▸ **What to do**
Could you reproduce, from the records below, everything from the line with "(* ===== verification/AuditChainTheory.v" down to the line with "Lemma push_version_inj a", keeping both of those lines and changing nothing?

============================================================

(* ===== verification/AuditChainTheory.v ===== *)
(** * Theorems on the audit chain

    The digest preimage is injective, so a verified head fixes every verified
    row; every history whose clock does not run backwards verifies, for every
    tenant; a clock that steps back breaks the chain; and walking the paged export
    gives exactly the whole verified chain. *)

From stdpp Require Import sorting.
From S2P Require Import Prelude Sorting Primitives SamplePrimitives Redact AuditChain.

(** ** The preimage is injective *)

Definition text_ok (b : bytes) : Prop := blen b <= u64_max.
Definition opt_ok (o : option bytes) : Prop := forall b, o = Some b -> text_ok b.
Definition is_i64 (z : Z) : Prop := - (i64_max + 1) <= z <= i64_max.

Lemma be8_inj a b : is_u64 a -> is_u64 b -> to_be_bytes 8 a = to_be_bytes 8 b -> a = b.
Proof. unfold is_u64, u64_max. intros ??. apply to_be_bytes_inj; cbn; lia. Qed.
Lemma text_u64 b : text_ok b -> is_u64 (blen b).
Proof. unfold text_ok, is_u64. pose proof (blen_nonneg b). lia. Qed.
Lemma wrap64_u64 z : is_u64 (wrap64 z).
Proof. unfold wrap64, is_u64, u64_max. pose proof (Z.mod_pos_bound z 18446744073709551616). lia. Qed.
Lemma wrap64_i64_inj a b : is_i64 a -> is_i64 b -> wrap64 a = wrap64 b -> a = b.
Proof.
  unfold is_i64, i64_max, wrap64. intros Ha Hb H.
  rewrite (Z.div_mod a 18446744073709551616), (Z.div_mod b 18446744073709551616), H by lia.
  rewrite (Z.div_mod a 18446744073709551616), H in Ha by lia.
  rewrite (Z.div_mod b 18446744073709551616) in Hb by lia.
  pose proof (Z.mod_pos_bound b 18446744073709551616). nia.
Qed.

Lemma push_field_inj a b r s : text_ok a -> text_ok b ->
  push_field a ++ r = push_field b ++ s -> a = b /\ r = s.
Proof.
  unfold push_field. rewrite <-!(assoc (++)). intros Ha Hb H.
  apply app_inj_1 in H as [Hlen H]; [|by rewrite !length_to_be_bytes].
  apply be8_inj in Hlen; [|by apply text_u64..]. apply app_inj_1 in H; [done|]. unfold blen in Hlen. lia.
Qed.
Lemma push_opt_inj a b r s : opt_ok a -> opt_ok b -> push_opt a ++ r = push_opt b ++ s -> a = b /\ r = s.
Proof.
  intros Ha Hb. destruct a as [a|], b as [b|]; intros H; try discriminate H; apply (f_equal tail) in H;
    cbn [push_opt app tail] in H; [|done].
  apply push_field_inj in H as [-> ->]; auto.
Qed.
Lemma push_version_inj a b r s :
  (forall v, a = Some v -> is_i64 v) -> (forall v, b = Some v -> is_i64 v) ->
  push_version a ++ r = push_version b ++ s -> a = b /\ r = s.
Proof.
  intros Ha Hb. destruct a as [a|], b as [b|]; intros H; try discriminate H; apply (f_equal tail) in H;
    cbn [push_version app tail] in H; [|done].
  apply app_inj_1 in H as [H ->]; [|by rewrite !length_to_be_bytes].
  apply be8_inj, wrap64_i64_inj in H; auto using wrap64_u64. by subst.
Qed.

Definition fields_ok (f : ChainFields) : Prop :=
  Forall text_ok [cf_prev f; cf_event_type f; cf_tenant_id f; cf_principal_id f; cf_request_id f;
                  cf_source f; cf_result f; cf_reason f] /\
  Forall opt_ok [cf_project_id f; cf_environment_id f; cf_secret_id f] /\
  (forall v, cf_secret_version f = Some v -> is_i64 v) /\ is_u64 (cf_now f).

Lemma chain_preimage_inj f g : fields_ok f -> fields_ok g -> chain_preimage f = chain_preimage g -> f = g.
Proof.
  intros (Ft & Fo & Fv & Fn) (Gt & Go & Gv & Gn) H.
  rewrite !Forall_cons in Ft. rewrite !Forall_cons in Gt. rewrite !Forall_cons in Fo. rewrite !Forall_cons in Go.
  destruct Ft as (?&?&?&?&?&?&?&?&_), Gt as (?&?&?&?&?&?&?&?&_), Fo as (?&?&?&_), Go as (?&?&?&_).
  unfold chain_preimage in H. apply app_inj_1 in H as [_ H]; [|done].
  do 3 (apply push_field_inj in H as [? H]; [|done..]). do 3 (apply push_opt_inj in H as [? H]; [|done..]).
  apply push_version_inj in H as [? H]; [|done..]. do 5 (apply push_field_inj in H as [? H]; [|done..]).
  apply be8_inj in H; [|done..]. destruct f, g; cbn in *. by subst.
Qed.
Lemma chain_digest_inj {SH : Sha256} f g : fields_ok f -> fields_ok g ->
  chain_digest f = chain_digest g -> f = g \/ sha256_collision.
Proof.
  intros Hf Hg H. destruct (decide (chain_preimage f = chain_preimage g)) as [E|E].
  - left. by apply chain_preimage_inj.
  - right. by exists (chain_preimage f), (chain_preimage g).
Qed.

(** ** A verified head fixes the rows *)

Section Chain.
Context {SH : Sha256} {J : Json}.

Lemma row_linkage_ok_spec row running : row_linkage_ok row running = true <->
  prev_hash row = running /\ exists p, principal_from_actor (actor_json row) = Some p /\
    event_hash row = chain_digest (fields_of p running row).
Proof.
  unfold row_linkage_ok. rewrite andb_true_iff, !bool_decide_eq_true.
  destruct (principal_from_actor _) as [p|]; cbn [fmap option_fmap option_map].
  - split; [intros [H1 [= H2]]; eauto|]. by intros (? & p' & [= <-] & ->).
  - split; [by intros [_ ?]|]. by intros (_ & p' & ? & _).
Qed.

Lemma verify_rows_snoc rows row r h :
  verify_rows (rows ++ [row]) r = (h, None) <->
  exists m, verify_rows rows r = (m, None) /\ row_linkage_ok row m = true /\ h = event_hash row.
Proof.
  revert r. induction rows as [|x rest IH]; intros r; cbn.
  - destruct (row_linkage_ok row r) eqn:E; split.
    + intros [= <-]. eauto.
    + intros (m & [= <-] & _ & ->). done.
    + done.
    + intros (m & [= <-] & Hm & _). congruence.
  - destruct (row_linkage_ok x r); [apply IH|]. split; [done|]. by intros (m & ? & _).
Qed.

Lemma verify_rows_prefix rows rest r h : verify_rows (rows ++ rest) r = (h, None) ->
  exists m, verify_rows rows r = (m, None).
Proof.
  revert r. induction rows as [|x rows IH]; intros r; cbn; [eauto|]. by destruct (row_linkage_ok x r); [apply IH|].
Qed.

============================================================

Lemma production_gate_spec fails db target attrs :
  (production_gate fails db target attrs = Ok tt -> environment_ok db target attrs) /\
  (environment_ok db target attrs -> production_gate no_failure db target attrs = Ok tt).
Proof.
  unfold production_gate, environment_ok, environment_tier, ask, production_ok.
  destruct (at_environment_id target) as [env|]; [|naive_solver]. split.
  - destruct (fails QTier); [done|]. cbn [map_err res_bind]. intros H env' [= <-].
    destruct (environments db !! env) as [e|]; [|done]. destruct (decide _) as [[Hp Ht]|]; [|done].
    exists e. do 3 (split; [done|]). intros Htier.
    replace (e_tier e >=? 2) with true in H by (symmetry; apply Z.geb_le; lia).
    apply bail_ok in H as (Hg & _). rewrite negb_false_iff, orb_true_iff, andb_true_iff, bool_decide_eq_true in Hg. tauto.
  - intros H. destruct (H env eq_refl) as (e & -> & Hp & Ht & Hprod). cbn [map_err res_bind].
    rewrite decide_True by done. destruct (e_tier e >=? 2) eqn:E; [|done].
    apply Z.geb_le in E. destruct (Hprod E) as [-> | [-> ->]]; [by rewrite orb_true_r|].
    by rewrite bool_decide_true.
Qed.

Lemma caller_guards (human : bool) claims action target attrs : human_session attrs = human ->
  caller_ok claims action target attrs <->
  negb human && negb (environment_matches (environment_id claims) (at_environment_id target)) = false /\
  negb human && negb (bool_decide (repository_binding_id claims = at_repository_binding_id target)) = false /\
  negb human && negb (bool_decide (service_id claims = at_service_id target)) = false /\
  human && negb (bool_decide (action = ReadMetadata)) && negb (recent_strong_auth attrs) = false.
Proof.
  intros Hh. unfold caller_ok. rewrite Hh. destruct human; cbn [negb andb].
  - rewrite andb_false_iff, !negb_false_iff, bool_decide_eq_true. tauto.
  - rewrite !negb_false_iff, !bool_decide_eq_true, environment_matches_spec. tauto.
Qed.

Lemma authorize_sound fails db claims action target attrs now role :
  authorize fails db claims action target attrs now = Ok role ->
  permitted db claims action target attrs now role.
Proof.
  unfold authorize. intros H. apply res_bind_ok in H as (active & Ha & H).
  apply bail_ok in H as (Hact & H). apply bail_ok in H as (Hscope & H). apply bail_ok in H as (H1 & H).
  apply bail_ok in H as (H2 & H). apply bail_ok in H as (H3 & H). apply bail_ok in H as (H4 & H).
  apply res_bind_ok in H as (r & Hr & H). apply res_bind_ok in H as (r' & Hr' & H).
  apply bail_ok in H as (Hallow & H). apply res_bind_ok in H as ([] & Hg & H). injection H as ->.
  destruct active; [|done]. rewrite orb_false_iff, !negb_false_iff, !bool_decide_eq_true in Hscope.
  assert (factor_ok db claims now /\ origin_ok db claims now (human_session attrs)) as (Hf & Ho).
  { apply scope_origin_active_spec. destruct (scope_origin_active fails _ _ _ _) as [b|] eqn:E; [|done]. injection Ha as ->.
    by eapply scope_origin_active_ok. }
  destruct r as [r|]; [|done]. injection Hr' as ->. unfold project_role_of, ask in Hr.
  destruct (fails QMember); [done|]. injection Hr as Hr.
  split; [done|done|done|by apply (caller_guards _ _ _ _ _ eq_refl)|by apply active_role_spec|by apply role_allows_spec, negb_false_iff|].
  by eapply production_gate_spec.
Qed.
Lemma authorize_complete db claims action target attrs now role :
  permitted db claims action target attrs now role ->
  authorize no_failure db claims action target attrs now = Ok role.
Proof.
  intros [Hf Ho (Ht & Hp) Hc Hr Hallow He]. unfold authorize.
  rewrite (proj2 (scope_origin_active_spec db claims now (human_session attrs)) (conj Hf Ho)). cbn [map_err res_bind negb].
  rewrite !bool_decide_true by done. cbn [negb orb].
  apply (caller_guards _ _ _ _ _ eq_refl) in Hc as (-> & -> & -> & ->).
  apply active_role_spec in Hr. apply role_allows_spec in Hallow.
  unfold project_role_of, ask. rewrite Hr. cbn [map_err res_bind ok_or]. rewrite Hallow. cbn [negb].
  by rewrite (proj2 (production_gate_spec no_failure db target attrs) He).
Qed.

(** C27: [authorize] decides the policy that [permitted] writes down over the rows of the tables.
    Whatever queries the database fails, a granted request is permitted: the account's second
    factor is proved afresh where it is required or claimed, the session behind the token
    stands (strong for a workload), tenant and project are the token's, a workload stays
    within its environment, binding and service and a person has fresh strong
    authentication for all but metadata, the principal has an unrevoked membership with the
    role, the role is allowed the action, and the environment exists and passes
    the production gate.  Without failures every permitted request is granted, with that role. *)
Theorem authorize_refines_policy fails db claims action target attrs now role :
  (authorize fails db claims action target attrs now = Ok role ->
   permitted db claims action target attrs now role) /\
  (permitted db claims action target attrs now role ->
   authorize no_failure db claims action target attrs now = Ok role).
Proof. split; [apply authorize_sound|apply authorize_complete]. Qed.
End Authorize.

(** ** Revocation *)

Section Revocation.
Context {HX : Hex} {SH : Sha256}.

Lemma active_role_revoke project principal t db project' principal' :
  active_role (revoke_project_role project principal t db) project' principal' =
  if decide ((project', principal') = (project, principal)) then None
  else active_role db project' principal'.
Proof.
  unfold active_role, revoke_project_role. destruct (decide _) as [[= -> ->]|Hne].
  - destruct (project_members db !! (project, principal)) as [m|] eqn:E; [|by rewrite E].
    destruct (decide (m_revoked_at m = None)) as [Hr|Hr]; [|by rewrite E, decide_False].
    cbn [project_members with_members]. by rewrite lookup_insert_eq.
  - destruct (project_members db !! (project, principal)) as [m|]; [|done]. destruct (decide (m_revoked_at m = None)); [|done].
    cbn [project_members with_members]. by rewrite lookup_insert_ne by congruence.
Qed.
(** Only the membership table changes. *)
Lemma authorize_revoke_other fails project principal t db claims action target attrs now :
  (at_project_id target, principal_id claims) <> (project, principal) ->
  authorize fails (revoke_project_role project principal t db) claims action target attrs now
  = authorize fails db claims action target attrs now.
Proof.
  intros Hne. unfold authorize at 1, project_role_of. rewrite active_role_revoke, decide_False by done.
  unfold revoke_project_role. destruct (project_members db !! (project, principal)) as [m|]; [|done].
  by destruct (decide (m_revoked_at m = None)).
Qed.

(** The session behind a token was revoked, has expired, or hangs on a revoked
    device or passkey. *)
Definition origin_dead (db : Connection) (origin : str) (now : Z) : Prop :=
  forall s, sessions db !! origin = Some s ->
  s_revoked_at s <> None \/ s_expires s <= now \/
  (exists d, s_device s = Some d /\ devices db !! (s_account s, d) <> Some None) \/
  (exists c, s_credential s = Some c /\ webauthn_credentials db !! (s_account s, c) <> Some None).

============================================================

▸ **Response to this task**
(* ===== verification/AuditChainTheory.v ===== *)
(** * Theorems on the audit chain

    The digest preimage is injective, so a verified head fixes every verified
    row; every history whose clock does not run backwards verifies, for every
    tenant; a clock that steps back breaks the chain; and walking the paged export
    gives exactly the whole verified chain. *)

From stdpp Require Import sorting.
From S2P Require Import Prelude Sorting Primitives SamplePrimitives Redact AuditChain.

(** ** The preimage is injective *)

Definition text_ok (b : bytes) : Prop := blen b <= u64_max.
Definition opt_ok (o : option bytes) : Prop := forall b, o = Some b -> text_ok b.
Definition is_i64 (z : Z) : Prop := - (i64_max + 1) <= z <= i64_max.

Lemma be8_inj a b : is_u64 a -> is_u64 b -> to_be_bytes 8 a = to_be_bytes 8 b -> a = b.
Proof. unfold is_u64, u64_max. intros ??. apply to_be_bytes_inj; cbn; lia. Qed.
Lemma text_u64 b : text_ok b -> is_u64 (blen b).
Proof. unfold text_ok, is_u64. pose proof (blen_nonneg b). lia. Qed.
Lemma wrap64_u64 z : is_u64 (wrap64 z).
Proof. unfold wrap64, is_u64, u64_max. pose proof (Z.mod_pos_bound z 18446744073709551616). lia. Qed.
Lemma wrap64_i64_inj a b : is_i64 a -> is_i64 b -> wrap64 a = wrap64 b -> a = b.
Proof.
  unfold is_i64, i64_max, wrap64. intros Ha Hb H.
  rewrite (Z.div_mod a 18446744073709551616), (Z.div_mod b 18446744073709551616), H by lia.
  rewrite (Z.div_mod a 18446744073709551616), H in Ha by lia.
  rewrite (Z.div_mod b 18446744073709551616) in Hb by lia.
  pose proof (Z.mod_pos_bound b 18446744073709551616). nia.
Qed.

Lemma push_field_inj a b r s : text_ok a -> text_ok b ->
  push_field a ++ r = push_field b ++ s -> a = b /\ r = s.
Proof.
  unfold push_field. rewrite <-!(assoc (++)). intros Ha Hb H.
  apply app_inj_1 in H as [Hlen H]; [|by rewrite !length_to_be_bytes].
  apply be8_inj in Hlen; [|by apply text_u64..]. apply app_inj_1 in H; [done|]. unfold blen in Hlen. lia.
Qed.
Lemma push_opt_inj a b r s : opt_ok a -> opt_ok b -> push_opt a ++ r = push_opt b ++ s -> a = b /\ r = s.
Proof.
  intros Ha Hb. destruct a as [a|], b as [b|]; intros H; try discriminate H; apply (f_equal tail) in H;
    cbn [push_opt app tail] in H; [|done].
  apply push_field_inj in H as [-> ->]; auto.
Qed.
Lemma push_version_inj a b r s :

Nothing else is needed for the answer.